Until then, companies that benefited from corruption were limited to paying their executives' lawyers, and accusations of administrative impropriety and marked letter bids almost always ran up against the difficulty in producing evidence. For lawyer Leonardo Ruiz Machado, responsible for the Corporate Integrity area of ​​Machado Meyer Sendacz and Opice Advogados, the new law changes this concept.

In an article published in the Valor Econômico newspaper, Machado states that the Anticorruption Law, taking as a parameter the foreign laws FCPA (Foreign Corrupt Practices Act) and the UK Bribery Act, introduces the company's strict liability, which can be punished even if its directors have not the illegal act is authorized. In this case, if a partner, contracted or consortium employee offers or pays an improper advantage to a public employee, the penalties will be applied to the company.

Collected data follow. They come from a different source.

(* ===== verification/PyRead.v ===== *)
(** * PyRead: what [repr] prints reads back

    [str] and the f-strings of [src/src/main_generator.py] print the
    objects of a timeline with [repr] ([PyValue.py_repr]).  This file
    holds a reader of that notation: the keywords, decimal integers,
    string literals, and lists and dictionaries of them.  The reader
    takes a prefix of its input and returns the rest, so that the reader
    of a list calls it on each element.  Its fuel bounds the nesting and
    the number of elements; [size] of the value is enough.

    The theorem is the round trip: on a value without floats, reading
    [repr] gives the value back, hence [repr] tells such values apart.
    [repr] of a float is left to the interpreter ([float_repr]), so a
    value that holds one is outside the theorem. *)

From Stdlib Require Import ZArith NArith Lia String Ascii List DecimalString.
From stdpp Require Import base tactics option list strings.
From S2P Require Import Prelude PyFloat PyValue Templates.

#[local] Open Scope string_scope.

(** ** Prefixes *)

(** The input without the prefix [p], when it starts with [p]. *)
Fixpoint strip_prefix (p s : string) : option string :=
  match p, s with
  | EmptyString, _ => Some s
  | String a p', String b s' => if Ascii.eqb a b then strip_prefix p' s' else None
  | String _ _, EmptyString => None
  end.

(** The first character of [s] is [c]. *)
Definition starts_with (c : ascii) (s : string) : bool :=
  match s with
  | String c' _ => Ascii.eqb c c'
  | EmptyString => false
  end.

(** ** Integers *)

Definition is_digit (c : ascii) : bool :=
  ((48 <=? N_of_ascii c) && (N_of_ascii c <=? 57))%N.

(** The longest prefix of digits, and what follows it. *)
Fixpoint span_digits (s : string) : string * string :=
  match s with
  | String c s' =>
      if is_digit c then prod_map (String c) id (span_digits s') else ("", s)
  | EmptyString => ("", "")
  end.

(** An optional minus sign and at least one digit. *)
Definition read_int (s : string) : option (Z * string) :=
  let '(sign, s') :=
    match strip_prefix "-" s with
    | Some s' => ("-", s')
    | None => ("", s)
    end in
  let '(d, r) := span_digits s' in
  if decide (d = "") then None else z ← Z_of_string (sign +:+ d); Some (z, r).

(** What may follow a numeral: anything but a digit. *)
Definition ok_rest (r : string) : bool :=
  match r with
  | String c _ => negb (is_digit c)
  | EmptyString => true
  end.

(** ** Atoms *)

(** A string literal at the start of the input. *)
Definition read_lit (s : string) : option (string * string) :=
  match s with
  | String q s' =>
      if Ascii.eqb q squote || Ascii.eqb q dquote then read_body q s' else None
  | EmptyString => None
  end.

Definition read_kw (kw : string) (v : value) (s : string) : option (value * string) :=
  r ← strip_prefix kw s; Some (v, r).

(** The first character tells which atom follows. *)
Definition read_atom (s : string) : option (value * string) :=
  if starts_with "N" s then read_kw "None" VNone s
  else if starts_with "T" s then read_kw "True" (VBool true) s
  else if starts_with "F" s then read_kw "False" (VBool false) s
  else if starts_with squote s || starts_with dquote s then
    prod_map VStr id <$> read_lit s
  else prod_map VInt id <$> read_int s.

(** ** Sequences *)

Section Seq.
Context {A : Type} (rd : string -> option (A * string)) (close : ascii).

(** One element or more, with [", "] between them, up to [close]. *)
Fixpoint read_items (m : nat) (s : string) : option (list A * string) :=
  match m with
  | O => None
  | S m =>
      '(x, r) ← rd s;
      match strip_prefix ", " r with
      | Some r' => prod_map (cons x) id <$> read_items m r'
      | None => r' ← strip_prefix (String close "") r; Some ([x], r')
      end
  end.

(** The elements after the opening bracket, up to [close]. *)
Definition read_seq (m : nat) (s : string) : option (list A * string) :=
  match strip_prefix (String close "") s with
  | Some r => Some ([], r)
  | None => read_items m s
  end.

End Seq.

(** ** Values *)

(** An entry of a dictionary: the key, a colon, the value. *)
Definition read_entry (rd : string -> option (value * string)) (s : string) :
    option ((string * value) * string) :=
  '(k, r) ← read_lit s;
  r' ← strip_prefix ": " r;
  '(v, r'') ← rd r';
  Some ((k, v), r'').

Fixpoint read_value (n : nat) (s : string) : option (value * string) :=
  match n with
  | O => None
  | S n =>
      match strip_prefix "[" s, strip_prefix "{" s with
      | Some r, _ => prod_map VList id <$> read_seq (read_value n) "]" n r
      | None, Some r =>
          prod_map VDict id <$> read_seq (read_entry (read_value n)) "}" n r
      | None, None => read_atom s
      end
  end.

(** The values the reader is for: those that hold no float. *)
Fixpoint float_free (v : value) : bool :=
  match v with
  | VFloat _ => false
  | VList l => forallb float_free l
  | VDict d => forallb (fun kv => float_free kv.2) d
  | _ => true
  end.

The sanctions provided for by Brazilian law are heavy and provide for an administrative fine of up to 20% of the company's gross revenue. There are also penalties in the civil sphere, such as a ban on receiving public incentives and investments and even compulsory dissolution, a “corporate death penalty” in the view of lawyers Pierpaolo Cruz Bottini and Igor Tamasauskas, manifested in an article published by Folha de S. Paulo also in January.

According to Bottini and Tamasauskas, the legislator's idea is that the company not only looks after its reputation, but also ensures the ethical behavior of those with whom it works. There is a limit to common sense, given the impossibility of fully understanding the character of partners or employees, but the objective is to encourage the corporation to develop internal control systems to ensure that all employees maintain a correct posture in relation to the government.

This concern is evident with the possibility of reducing the sanction for the company that maintains internal mechanisms to prevent illegal acts, codes of ethics, regular audits and channels for complaints. The objective is to encourage business commitment to an ethical culture.

For lawyers, the impacts of the law have already been felt. Most corporations have revised or created rules of good conduct, established strict standards of behavior and began to collaborate with investigations on their premises. Unlike so many laws that “don't stick,” the Anti-Corruption Law took effect even before it came into force.

Despite the positive impact, the new law brings vagueness that can lead to important legal questions. For Machado, the lack of a single administrative body responsible for law enforcement, such as Cade in the competitive sphere, tends to generate legal uncertainty, one of the major causes of the judicialization of the administrative process.